Bryant, 2010 U.S. App. LEXIS 8657 at *11. The court noted in a footnote a number of prior decisions at the district court level that had similar holdings in the context of music albums,[1] as well as similar decisions in other contexts.[2]

The Second Circuit distinguished two of its prior decisions in which individual works within a compilation were subject to separate statutory damages awards. The court noted that in each case, the plaintiff copyright holder had issued the individual works separately and the defendant had created the compilation at issue. See Twin Peaks Prods., Inc. v. Publ’ns. Int’l Ltd., 996 F.2d 1366, 1381 (2d Cir. 1993) (television program episodes issued sequentially at different times and defendant combined teleplays into one book); WB Music Corp. v. RTV Comm. Group, Inc., 445 F.3d 538, 541 (2d Cir. 2006) (plaintiff’s separately issued songs were combined into an album by defendant). By contrast, the Second Circuit held that “[h]ere, it is the copyright holders who issued their works as ‘compilations’; they chose to issue Albums. In this situation, the plain language of the Copyright Act limits the copyright holders’ statutory damages award to one for each Album.” Bryant, 2010 U.S. App. LEXIS 8657 at *12-13.

Second Circuit Rejects “Independent Economic Value” Test

The Second Circuit rejected the “independent economic value” test applied by other circuit courts in determining whether a compilation of separately copyrighted works is subject to one or more statutory damages awards.[3] The court found the independent economic value of an individual work within a compilation irrelevant to the determination of statutory damages for infringement of the compilation.

Bryant and Bernfeld argued that because internet customers could listen to and purchase copies of each independently copyrighted song, each song had “independent economic value” and therefore should be subject to separate statutory damages awards. The appellants argued that the “independent economic value” test is particularly appropriate in the context of musical albums, where infringers may easily convert an album to digital form and sell individual tracks separately.

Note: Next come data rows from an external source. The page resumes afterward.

Lemma push_body l : forall u ptr buf,
  Forall is_byte l -> 0 <= ptr -> ptr + zlen l <= 252 -> zlen buf = 252 ->
  jd_usb_push (rx_at u ptr JD_USB_BRIDGE_QBYTE_FRAME_START false buf) (flat_map escape l) =
  Ret (rx_at u (ptr + zlen l) JD_USB_BRIDGE_QBYTE_FRAME_START false (mwrite buf ptr l)).
Proof.
  induction l as [|b l IH]; intros u ptr buf Hb Hp Hl Hbuf; cbn [flat_map].
  - cbn [jd_usb_push]. unfold mwrite. simpl. by rewrite Z.add_0_r, Nat.add_0_r, take_drop.
  - apply Forall_cons in Hb as [Hb Hbs]. change (zlen (b :: l)) with (Z.of_nat (S (length l))) in *.
    rewrite usb_push_app, push_data by (done || lia). obind.
    rewrite IH by (rewrite ?zlen_put8; unfold zlen; done || lia).
    rewrite put8_mwrite, u8_small, mwrite_cons by (unfold zlen in *; done || lia).
    do 2 f_equal. unfold zlen. lia.
Qed.

(** A packet for the bridge itself. *)
Definition for_bridge (f : list Z) : bool :=
  has_flag (f_flags f) JD_FRAME_FLAG_BROADCAST && has_flag (f_flags f) JD_FRAME_FLAG_COMMAND
  && (u32 (f_device_identifier f) =? JD_SERVICE_CLASS_USB_BRIDGE).

(** What a frame that arrives whole is for the receiver: an error when its CRC
    is wrong, a request to the bridge, or a frame to send on the bus. *)
Definition deliver (u : usb) (e : list Z) : outcome usb :=
  let frame := mwrite (usb_rx_buf (us_in u)) 0 (wire_bytes e) in
  let u := rx_at u (JD_FRAME_SIZE e) 0 false frame in
  u ← (if negb (jd_frame_crc_ok e) then Ret (usb_emit u UsbError)
       else if for_bridge e then jd_usb_handle_processing_packet u frame
       else '(_, frame, tx) ← jd_send_frame_raw self (us_tx u) frame;
            Ret (rx_at (set_ustx (usb_emit u UsbNetDisable) tx) (JD_FRAME_SIZE e) 0 false frame));
  Ret (rx_at u 0 0 false (usb_rx_buf (us_in u))).

Fixpoint deliver_all (u : usb) (es : list (list Z)) : outcome usb :=
  match es with
  | [] => Ret u
  | e :: es => u ← deliver u e; deliver_all u es
  end.
Lemma entries_from_in c prefix n : forall i e, e ∈ entries_from n c prefix i ->
  exists k, i <= k < i + Z.of_nat n /\ e = ent_addr c k.
Proof.
  induction n as [|n IH]; intros i e; cbn [entries_from]; [set_solver|].
  rewrite elem_of_app. intros [He|(k & ? & ->)%IH].
  - destruct (has_prefix _ _ _); [|set_solver]. exists i. split; [lia|set_solver].
  - exists k. split; [lia|done].
Qed.

(** From an entry on, the rest of the list are the matches behind it. *)
Lemma entries_from_split c prefix n : forall i l1 e l2, entries_from n c prefix i = l1 ++ e :: l2 ->
  exists k, i <= k < i + Z.of_nat n /\ e = ent_addr c k /\
    l2 = entries_from (Z.to_nat (i + Z.of_nat n - (k + 1))) c prefix (k + 1).
Proof.
  induction n as [|n IH]; intros i l1 e l2; cbn [entries_from]; [by destruct l1|].
  destruct (has_prefix _ _ _); cbn [app].
  - destruct l1 as [|e1 l1]; cbn [app]; intros [= <- Hr].
    + exists i. split_and!; [lia..|done|]. rewrite <- Hr. f_equal. lia.
    + destruct (IH _ _ _ _ Hr) as (k & ? & -> & ->). exists k. split_and!; [lia..|done|]. f_equal. lia.
  - intros Hr. destruct (IH _ _ _ _ Hr) as (k & ? & -> & ->). exists k. split_and!; [lia..|done|]. f_equal. lia.
Qed.

(** The tables of the images do not overlap: no entry of a later image is one
    of an earlier image. *)
Fixpoint tables_apart (cs : list (option config)) : Prop :=
  match cs with
  | [] => True
  | None :: cs => tables_apart cs
  | Some c :: cs =>
      (forall c2 i, Some c2 ∈ cs -> 0 <= i < hd_num_entries (cf_img c2) -> entry_idx (Some c) (ent_addr c2 i) = -1) /\
      tables_apart cs
  end.

Definition counts_ok (cs : list (option config)) : Prop :=
  forall c, Some c ∈ cs -> 0 <= hd_num_entries (cf_img c).

Lemma next_entry_first cs prefix : counts_ok cs -> next_entry cs prefix None = head (all_prefix_entries cs prefix).
Proof.
  induction cs as [|[c|] cs IH]; intros Hn; [done| |apply IH; intros ? ?; apply Hn; set_solver].
  cbn [next_entry all_prefix_entries flat_map]. specialize (Hn c ltac:(set_solver)) as Hc.
  rewrite next_loop_head by lia. unfold prefix_entries.
  destruct (entries_from _ c prefix 0); [|done]. apply IH. intros ? ?. apply Hn. set_solver.
Qed.

Lemma all_prefix_entries_in cs prefix e : counts_ok cs -> e ∈ all_prefix_entries cs prefix ->
  exists c i, Some c ∈ cs /\ 0 <= i < hd_num_entries (cf_img c) /\ e = ent_addr c i.
Proof.
  intros Hn Hin. unfold all_prefix_entries in Hin. apply list_elem_of_In, in_flat_map in Hin as ([c|] & Hc & Hin); [|done].
  apply list_elem_of_In in Hc. apply list_elem_of_In, entries_from_in in Hin as (k & Hk & ->).
  exists c, k. specialize (Hn c Hc). split_and!; [done|lia..|done].
Qed.

Lemma next_entry_after cs prefix : counts_ok cs -> tables_apart cs -> forall l1 e l2,
  all_prefix_entries cs prefix = l1 ++ e :: l2 -> next_entry cs prefix (Some e) = head l2.
Proof.
  induction cs as [|[c|] cs IH]; intros Hn Ha l1 e l2; [by destruct l1| |].
  2: { apply IH; [|done]. intros ? ?. apply Hn. set_solver. }
  assert (counts_ok cs) as Hn' by (intros ? ?; apply Hn; set_solver).
  specialize (Hn c ltac:(set_solver)) as Hc. destruct Ha as [Hap Ha].
  assert (forall l, all_prefix_entries cs prefix = l ++ e :: l2 ->
    next_entry (Some c :: cs) prefix (Some e) = head l2) as Hlater.
  { intros l E. destruct (all_prefix_entries_in cs prefix e Hn') as (c2 & k & Hin & Hk & ->); [rewrite E; set_solver|].
    cbn [next_entry]. rewrite (Hap c2 k Hin Hk). cbn [Z.ltb Z.compare]. by apply (IH Hn' Ha l). }
  cbn [all_prefix_entries flat_map]. fold (all_prefix_entries cs prefix). unfold prefix_entries at 1. intros Hr.
  apply app_eq_app in Hr as (l & [[E1 E2]|[E1 E2]]).
  - destruct l as [|e0 l]; cbn [app] in E2; [by apply (Hlater []); rewrite <- E2|].
    injection E2 as <- ->. destruct (entries_from_split _ _ _ _ _ _ _ E1) as (k & Hk & -> & ->).
    cbn [next_entry]. rewrite ent_addr_idx, (proj2 (Z.ltb_ge _ _)) by lia. rewrite next_loop_head by lia.
    replace (0 + Z.of_nat (Z.to_nat (hd_num_entries (cf_img c))) - (k + 1)) with (hd_num_entries (cf_img c) - (k + 1)) by lia.
    generalize (entries_from (Z.to_nat (hd_num_entries (cf_img c) - (k + 1))) c prefix (k + 1)). clear - Hn'.
    intros [|? ?]; [by apply next_entry_first|reflexivity].
  - by apply (Hlater l).
Qed.
(** *** More services than there is room for *)

(** With 32 services registered the index of the next one is written behind the
    map, before its constructor can panic: here no constructor does, and the run
    ends when an index is 31. *)
Lemma idx_map_written_past_end :
  jd_srvcfg_run two_services_config false demo_idx (log_constructor 40) (demo_run_state 31) = Panic /\
  match jd_srvcfg_run two_services_config false (fun _ => 31) (log_constructor 40) (demo_run_state 31) with Ret _ => True | _ => False end.
Proof. vm_compute. by split. Qed.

The Second Circuit held that the “independent economic value” test is inconsistent with the plain language of the Copyright Act, which “provides no exception for a part of a compilation that has independent economic value….We cannot disregard the statutory language simply because digital music has made it easier for infringers to make parts of an album available separately.” Bryant, App. LEXIS 8657 at *16-17.

Calculation of Statutory Damages and Award of Fees

The Second Circuit upheld the district court’s calculation of statutory damages and finding that neither of the appellees acted willfully and that Orchard acted innocently. The court held that the district court did not abuse its “wide discretion” in setting the statutory fee award at a total of $2,400 given that the profits from the infringement were meager and deterrence was achieved because the defendants-appellees paid their own attorneys’ fees.

The Second Circuit also held that the district court did not abuse its discretion under Section 505 of the Copyright Act in denying the appellants their attorneys’ fees. The Second Circuit noted that the defendants-appellees made a settlement offer of $3,000 which the appellants rejected, notwithstanding evidence that the defendants-appellees had received less than $600 in revenue from the infringing sales.

Impact on Moving Forward

Given the Second Circuit’s emphasis on the manner in which a plaintiff chooses to distribute his or her works, it is unclear to what extent this decision would apply to a case in which single track downloads are made available by a copyright holder. This may be a point of emphasis as lower courts seek to apply this ruling to the commercial realities of music distribution through iTunes and other internet-based music retailers as well as streaming music sites.

It is not immediately clear whether other circuits will adopt this ruling, or whether other courts may instead choose to apply the “independent economic value” test to music albums. Given the possibility of a circuit split regarding statutory damages for music albums, the most immediate impact may be that plaintiffs seeking statutory damages may seek to avoid the Second Circuit.[4]